(** [w0] once the scratch directory exists, and the same with a file
    already at [maps/a.bsp.bz2]. *)
Definition w_scratch : world :=
  mkWorld (files w0) ({[scratch]} ∪ dirs w0) [] [].

Definition w_taken : world :=
  mkWorld (<[srv // "maps" // "a.bsp.bz2" := []]> (files w0))
          ({[scratch]} ∪ dirs w0) [] [].

Definition maps_loc : S3Path := mkS3Path "fastdl" "/gmod/maps".
Definition config_loc : S3Path := mkS3Path "cfg" "/gmod".

Definition ctx_of (client : S3Client) : RuntimeContext :=
  mkRuntimeContext (Some maps_loc) (Some config_loc) srv steam client.

Definition env_of (client : S3Client) : Env := mkEnv srv steam client.


(** A store whose listing is one page without entries and whose objects
    are archives of nothing. *)
Definition store_hollow : S3Client :=
  mkS3Client (fun _ _ => listing [])
             (fun _ _ => Ok tt)
             (fun _ _ => Ok (b "dynamic"))
             (fun _ _ => Ok (b "B")).

Definition a_map : S3Path := mkS3Path "fastdl" "/gmod/maps/a.bsp.bz2".

(** The deployment without its static manifest. *)
Definition w_bare : world := mkWorld ∅ (dirs w0) [] [].

End Fixture.

(** * Properties *)

(** ** Strings *)

Section SplitJoin.

Variable sep : ascii.

Lemma split_nonempty s : PyStr.split sep s <> [].
Proof.
  destruct s as [|c r]; simpl; [discriminate|].
  destruct (Ascii.eqb c sep); [discriminate|].
  destruct (PyStr.split sep r); discriminate.
Qed.

Lemma split_sep_free s : sep_free sep s -> PyStr.split sep s = [s].
Proof.
  unfold sep_free. induction s as [|c r IH]; simpl; [reflexivity|].
  destruct (Ascii.eqb c sep); simpl; [discriminate|].
  intros H. rewrite (IH H). reflexivity.
Qed.

Lemma split_cons_sep s : PyStr.split sep (String sep s) = EmptyString :: PyStr.split sep s.
Proof. simpl. rewrite Ascii.eqb_refl. reflexivity. Qed.
(** X8.  Completions are not counted.  On a reachable state with the
    lock free, two background tasks that end one after the other
    before any read make two puts and leave one unread signal: a first
    read returns, a second read blocks. *)
Theorem two_completions_one_signal
    (format_exc : PyExn -> string) (e1 e2 : Endpoint) (r1 r2 : Request)
    (s : Potassium) :
  reachable format_exc s ->
  _lock s = false ->
  (exists v, func e1 (_context s) r1 = Returned v)
  \/ (exists e, func e1 (_context s) r1 = Raised e
                /\ isinstance_Exception e = true) ->
  (exists v, func e2 (_context s) r2 = Returned v)
  \/ (exists e, func e2 (_context s) r2 = Raised e
                /\ isinstance_Exception e = true) ->
  let s2 := snd (task e2 r2 (snd (task e1 r1 s))) in
  publishes s2 = S (S (publishes s))
  /\ pending s2 = 1%nat
  /\ (exists item, fst (_read_event_chan s2) = Returned item)
  /\ fst (_read_event_chan (snd (_read_event_chan s2))) = Blocked.
Proof.
  intros Hreach Hl Hout1 Hout2.
  pose proof (reachable_chan_inv _ _ Hreach) as Hinv.
  destruct (task_signal e1 r1 s Hinv Hl Hout1) as (Hinv1 & Hq1 & Hp1 & Hl1 & Hc1).
  rewrite <- Hc1 in Hout2.
  destruct (task_signal e2 r2 _ Hinv1 Hl1 Hout2) as (Hinv2 & Hq2 & Hp2 & _).
  simpl. rewrite Hp2, Hp1. split; [reflexivity|].
  destruct Hinv2 as [_ Hlen].
  unfold pending, _read_event_chan, Queue_get in *.
  destruct (queue (_event_chan (snd (task e2 r2 (snd (task e1 r1 s))))))
    as [|x [|y rest]] eqn:Hq; simpl in *.
  - exfalso. rewrite Hq1 in Hq2.
    destruct (queue (_event_chan s)); discriminate.
  - split; [reflexivity|]. split; [exists x; reflexivity | reflexivity].
  - lia.
Qed.

(** X8 on two runs of the sample handlers. *)
Lemma two_completions_one_signal_witness :
  let e1 := mkEndpoint "background" (background_wrapper train) in
  let e2 := mkEndpoint "background" (background_wrapper failing) in
  let s := run_ops sample_format_exc [OpBackground "/train" train]
             (Potassium_init "app" "Flask") in
  let s2 := snd (task e2 (mkRequest PyNone) (snd (task e1 (mkRequest PyNone) s))) in
  publishes s2 = 2%nat /\ pending s2 = 1%nat.
Proof.
  intros e1 e2 s s2.
  destruct (two_completions_one_signal sample_format_exc e1 e2
              (mkRequest PyNone) (mkRequest PyNone) s)
    as (H1 & H2 & _).
  - exists "app", "Flask", [OpBackground "/train" train]. reflexivity.
  - reflexivity.
  - left. exists PyNone. reflexivity.
  - right. exists (PyException "ValueError" "bad input"). split; reflexivity.
  - split; [exact H1 | exact H2].
Defined.

(** ** The wrapper of a blocking handler *)

(** X9.  The wrapper of [handler] returns exactly when the user
    function returns a [Response] whose [json] is a [dict], and then
    returns that very value; it never turns a failure of the user
    function into a return. *)
Theorem handler_wrapper_returns_iff
    (f : UserFunc) (context : PyVal) (request : Request) (out : PyVal) :
  handler_wrapper f context request = Returned out
  <-> f context request = Returned out /\ contract_ok out = true.
Proof.
  unfold handler_wrapper, contract_ok. split.
  - destruct (f context request) as [v|e|]; try discriminate.
    destruct v as [| | | | | | |status json|]; simpl; try discriminate.
    destruct json; simpl; try discriminate.
    intros [= <-]. auto.
  - intros [-> Hok].
    destruct out as [| | | | | | |status json|]; simpl in *; try discriminate.
    destruct json; simpl in *; try discriminate. reflexivity.
Qed.

(** X9 on the sample handler. *)
Lemma handler_wrapper_returns_iff_witness :
  handler_wrapper predict PyNone (mkRequest PyNone)
  = Returned (PyResponse 200 (PyDict [("result", PyInt 42)])).
Proof.
  apply (handler_wrapper_returns_iff predict PyNone (mkRequest PyNone)).
  split; reflexivity.
Defined.

(** ** Startup *)

Lemma req_json_of_backend arg s s' :
  backend s' = backend s ->
  fst (req_json_of arg s') = fst (req_json_of arg s).
Proof.
  intros Hb. unfold req_json_of. monad_unfold; simpl. rewrite Hb.
  destruct (negb (backend s =? "FastAPI")%string); [|reflexivity].
  destruct arg; reflexivity.
Qed.

Lemma adapter_arg_app_context b request :
  (b =? "FastAPI")%string = false ->
  has_app_context (adapter_arg b request) = true.
Proof. intros Hb. unfold adapter_arg. rewrite Hb. reflexivity. Qed.
(** C8, as the code has it.  When no tag is recognised and the
    extracted text holds the end marker or a tag somewhere, the chars
    outside 0x20..0x7E are removed from the text cut at the end marker;
    more than 10 chars left resolve the promise with 'Partial recovery: '
    in front of them, otherwise the promise is rejected with 'Unknown
    data format. Could not extract hidden text.'  When the extracted
    text holds neither the end marker nor a tag, the promise is rejected
    before that with 'Data extraction failed: No valid data format or
    end marker found'. *)
Theorem unknown_format_fallback (fuel : nat) (data password : list Z)
    (extractedBinary : list bool) (extractedText cleanText : list Z) :
  ~ ((readHeader data <= 0)%Z
     \/ (inject_Z (Z.of_nat (length data)) / 4 < inject_Z (readHeader data))%Q) ->
  collectBits fuel data (readHeader data * 8) 32 0%Z [] = Some extractedBinary ->
  binaryToText extractedBinary = extractedText ->
  cleanTextOf extractedText = cleanText ->
  fst (inferFormat cleanText) = unknown ->
  (JS.includes (lit "<<EOF>>") extractedText = true
   \/ JS.includes (lit "TXT:") extractedText = true
   \/ JS.includes (lit "ENC:") extractedText = true ->
   extractData fuel data password
   = Some (if 10 <? length (JS.keepPrintable cleanText)
           then Resolved (lit "Partial recovery: " ++ JS.keepPrintable cleanText)
           else Rejected UnknownFormat))
  /\ (JS.includes (lit "<<EOF>>") extractedText = false ->
      JS.includes (lit "TXT:") extractedText = false ->
      JS.includes (lit "ENC:") extractedText = false ->
      extractData fuel data password = Some (Rejected NoFormatOrEndMarker))
  /\ message UnknownFormat
     = "Unknown data format. Could not extract hidden text."%string.
Proof.
  intros Hvalid Hbits <- <- Hunknown.
  rewrite (extractData_valid fuel data password Hvalid), Hbits.
  split; [| split; [| reflexivity]].
  - intros Hmark. rewrite processExtracted_marked by exact Hmark.
    destruct (inferFormat (cleanTextOf (binaryToText extractedBinary)))
      as [[| |] processedText]; simpl in Hunknown;
      [reflexivity | discriminate Hunknown | discriminate Hunknown].
  - intros H1 H2 H3. rewrite processExtracted_unmarked; auto.
Qed.
End RecoveryClaims.

(** C8, as stated, fails: the extracted text "Hello, world" carries no
    tag, all of its 12 chars are printable, and the promise is neither
    resolved with the partial recovery nor rejected with the unknown
    format error; it is rejected with 'Data extraction failed: No valid
    data format or end marker found'. *)
Lemma bare_text_is_rejected_early :
  option_map binaryToText
    (collectBits 200 bareCarrier (readHeader bareCarrier * 8) 32 0%Z [])
  = Some (lit "Hello, world")
  /\ fst (inferFormat (cleanTextOf (lit "Hello, world"))) = unknown
  /\ JS.keepPrintable (cleanTextOf (lit "Hello, world")) = lit "Hello, world"
  /\ 10 < length (lit "Hello, world")
  /\ extractData (crypto := plainCrypto) 200 bareCarrier []
     = Some (Rejected NoFormatOrEndMarker)
  /\ extractData (crypto := plainCrypto) 200 bareCarrier []
     <> Some (Resolved (lit "Partial recovery: Hello, world"))
  /\ extractData (crypto := plainCrypto) 200 bareCarrier []
     <> Some (Rejected UnknownFormat).
Proof.
  assert (extractData (crypto := plainCrypto) 200 bareCarrier []
          = Some (Rejected NoFormatOrEndMarker)) as Hrun
    by (vm_compute; reflexivity).
  do 3 (split; [vm_compute; reflexivity |]).
  split; [vm_compute; lia |].
  split; [exact Hrun |].
  rewrite Hrun. split; intros H; discriminate H.
Qed.

(** ** The older copy on the recovery branches *)

(** In the older copy the two recovery branches never hand anything on:
    the assignment to the constant [cleanText] throws. *)
Lemma attached_recovery_throws {crypto : CryptoJS}
    (extractedText password : list Z) :
  JS.startsWith (lit "ENC:") (cleanTextOf extractedText) = false ->
  JS.startsWith (lit "TXT:") (cleanTextOf extractedText) = false ->
  JS.includes (lit "ENC:") (JS.substringTo 20 (cleanTextOf extractedText)) = true
  \/ JS.includes (lit "TXT:") (JS.substringTo 20 (cleanTextOf extractedText)) = true ->
  Attached.processExtracted extractedText password = Rejected ConstAssignment.
Proof.
  intros HE HT Hin. unfold Attached.processExtracted. cbv zeta.
  assert (JS.includes (lit "TXT:") extractedText
          || JS.includes (lit "ENC:") extractedText = true) as Hmark.
  { apply orb_true_iff.
    destruct Hin as [Hin | Hin]; [right | left];
      apply includes_cleanText; eapply includes_take; exact Hin. }
  rewrite Hmark, andb_false_r, HE, HT.
  destruct (JS.includes (lit "ENC:")
              (JS.substringTo 20 (cleanTextOf extractedText))) eqn:E;
    [reflexivity |].
  destruct Hin as [Hin | Hin]; [discriminate Hin |].
  rewrite Hin. reflexivity.
Qed.

Lemma attached_hello_throws :
  Attached.extractData (crypto := plainCrypto) 200 (buf helloStore) []
  = Some (Rejected ConstAssignment).
Proof. vm_compute. reflexivity. Qed.

(** ** The theorems at work on the fixtures *)

Lemma hideData_writes_in_bounds_witness :
  11 <= length (dataToHideOf (crypto := plainCrypto) (lit "hello") [])
  /\ (11 <= maxDataSizeOf (blank 100))%Z
  /\ (length (blank 100) mod 4 = 0 -> 120 <= length (blank 100))
  /\ 32 < length (blank 100)
  /\ length (buf helloStore) = length (blank 100)
  /\ take 32 (writes helloStore) = seq 0 32
  /\ Forall (fun j => j < length (blank 100)) (writes helloStore).
Proof.
  exact (hideData_writes_in_bounds (crypto := plainCrypto)
           (blank 100) (lit "hello") [] helloStore helloStore_resolved).
Defined.

Lemma hideData_preserves_alpha_witness :
  buf helloStore !! 47 = blank 100 !! 47
  /\ Forall (fun j => (j + 1) mod 4 <> 0) (drop 32 (writes helloStore)).
Proof.
  destruct (hideData_preserves_alpha (crypto := plainCrypto)
              (blank 100) (lit "hello") [] helloStore helloStore_resolved)
    as [Hbyte Hwrites].
  split; [| exact Hwrites].
  apply Hbyte; [lia | vm_compute; reflexivity].
Defined.

Lemma payload_bit_addressing_witness :
  Z.testbit (rd (buf helloStore) (addr 1)) 0
  = nth 1 (textToBinary (dataToHideOf (crypto := plainCrypto) (lit "hello") []))
      false.
Proof.
  apply (proj1 (payload_bit_addressing (crypto := plainCrypto)
                  (blank 100) (lit "hello") [] helloStore helloStore_resolved)).
  - vm_compute. lia.
  - vm_compute. intros H. discriminate H.
  - vm_compute. lia.
Defined.

Lemma header_fidelity_witness :
  readHeader (buf helloStore)
  = Z.of_nat (length (dataToHideOf (crypto := plainCrypto) (lit "hello") [])).
Proof.
  assert (Z.of_nat (length (dataToHideOf (crypto := plainCrypto) (lit "hello") []))
          < 2 ^ 32)%Z as Hfit by (vm_compute; reflexivity).
  apply (proj2 (proj2 (proj2
           (header_fidelity (crypto := plainCrypto)
              (blank 100) (lit "hello") [] helloStore helloStore_resolved Hfit)))).
  reflexivity.
Defined.

Lemma length_validation_witness :
  extractData (crypto := plainCrypto) 200 (buf helloStore) []
  = match collectBits 200 (buf helloStore)
            (readHeader (buf helloStore) * 8) 32 0%Z [] with
    | None => None
    | Some extractedBinary =>
        Some (processExtracted (crypto := plainCrypto)
                (binaryToText extractedBinary) [])
    end.
Proof.
  apply (proj1 (proj2 (length_validation (crypto := plainCrypto)
                         200 (buf helloStore) []))).
  vm_compute. intros [H | H]; [apply H; reflexivity | discriminate H].
Defined.

Lemma helloStore_header_valid :
  ~ ((readHeader (buf helloStore) <= 0)%Z
     \/ (inject_Z (Z.of_nat (length (buf helloStore))) / 4
         < inject_Z (readHeader (buf helloStore)))%Q).
Proof.
  vm_compute. intros [H | H]; [apply H; reflexivity | discriminate H].
Qed.

Lemma untaggedCarrier_header_valid :
  ~ ((readHeader untaggedCarrier <= 0)%Z
     \/ (inject_Z (Z.of_nat (length untaggedCarrier)) / 4
         < inject_Z (readHeader untaggedCarrier))%Q).
Proof.
  vm_compute. intros [H | H]; [apply H; reflexivity | discriminate H].
Qed.

Lemma unknown_format_fallback_witness :
  extractData (crypto := plainCrypto) 400 untaggedCarrier []
  = Some (Resolved (lit "Partial recovery: Hello, world")).
Proof.
  rewrite (proj1 (unknown_format_fallback (crypto := plainCrypto)
                    400 untaggedCarrier [] untaggedBits
                    (binaryToText untaggedBits)
                    (cleanTextOf (binaryToText untaggedBits))
                    untaggedCarrier_header_valid
                    ltac:(vm_compute; reflexivity) eq_refl eq_refl
                    ltac:(vm_compute; reflexivity))).
  - vm_compute. reflexivity.
  - left. vm_compute. reflexivity.
Defined.

(** * Further properties *)

(** ** The Caesar cipher *)

Section Caesar.
Context {lib : Encryption.Library}.

Lemma shiftChar_upper (shift code : Z) :
  (0 <= shift)%Z -> (65 <= code <= 90)%Z ->
  Encryption.shiftChar shift code = ((code - 65 + shift) mod 26 + 65)%Z.
Proof.
  intros Hs Hc. unfold Encryption.shiftChar.
  assert ((65 <=? code)%Z && (code <=? 90)%Z = true) as ->
    by (apply andb_true_iff; split; apply Z.leb_le; lia).
  rewrite Z.rem_mod_nonneg by lia. reflexivity.
Qed.

Lemma shiftChar_lower (shift code : Z) :
  (0 <= shift)%Z -> (97 <= code <= 122)%Z ->
  Encryption.shiftChar shift code = ((code - 97 + shift) mod 26 + 97)%Z.
Proof.
  intros Hs Hc. unfold Encryption.shiftChar.
  assert ((65 <=? code)%Z && (code <=? 90)%Z = false) as ->
    by (apply andb_false_iff; right; apply Z.leb_gt; lia).
  assert ((97 <=? code)%Z && (code <=? 122)%Z = true) as ->
    by (apply andb_true_iff; split; apply Z.leb_le; lia).
  rewrite Z.rem_mod_nonneg by lia. reflexivity.
Qed.

Lemma shiftChar_other (shift code : Z) :
  ~ (65 <= code <= 90)%Z -> ~ (97 <= code <= 122)%Z ->
  Encryption.shiftChar shift code = code.
Proof.
  intros H1 H2. unfold Encryption.shiftChar.
  destruct (Z.leb_spec 65 code); destruct (Z.leb_spec code 90);
    destruct (Z.leb_spec 97 code); destruct (Z.leb_spec code 122);
    simpl; try reflexivity; lia.
Qed.

(** The three kinds of code units. *)
Lemma code_kind (code : Z) :
  (65 <= code <= 90)%Z \/ (97 <= code <= 122)%Z
  \/ (~ (65 <= code <= 90)%Z /\ ~ (97 <= code <= 122)%Z).
Proof. lia. Qed.

(** Two shifts one after the other are the shift by their sum modulo 26. *)
Lemma shiftChar_twice (a b code : Z) :
  (0 <= a)%Z -> (0 <= b)%Z ->
  Encryption.shiftChar b (Encryption.shiftChar a code)
  = Encryption.shiftChar ((a + b) mod 26) code.
Proof.
  intros Ha Hb.
  assert (0 <= (a + b) mod 26 < 26)%Z as Hr by (apply Z.mod_pos_bound; lia).
  destruct (code_kind code) as [Hc | [Hc | [H1 H2]]].
  - rewrite (shiftChar_upper a code), (shiftChar_upper ((a + b) mod 26) code)
      by lia.
    rewrite shiftChar_upper; [| lia |].
    + f_equal. Z.div_mod_to_equations. lia.
    + Z.div_mod_to_equations. lia.
  - rewrite (shiftChar_lower a code), (shiftChar_lower ((a + b) mod 26) code)
      by lia.
    rewrite shiftChar_lower; [| lia |].
    + f_equal. Z.div_mod_to_equations. lia.
    + Z.div_mod_to_equations. lia.
  - rewrite (shiftChar_other a code), (shiftChar_other b code),
      (shiftChar_other _ code) by assumption.
    reflexivity.
Qed.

= = = = =

DIRECTIONS FOR THIS TASK → Scan the material above for the string "Forall" and report each line where you find it.

EXPECTED ANSWER →
  /\ Forall (fun j => j < length (blank 100)) (writes helloStore).
  /\ Forall (fun j => (j + 1) mod 4 <> 0) (drop 32 (writes helloStore)).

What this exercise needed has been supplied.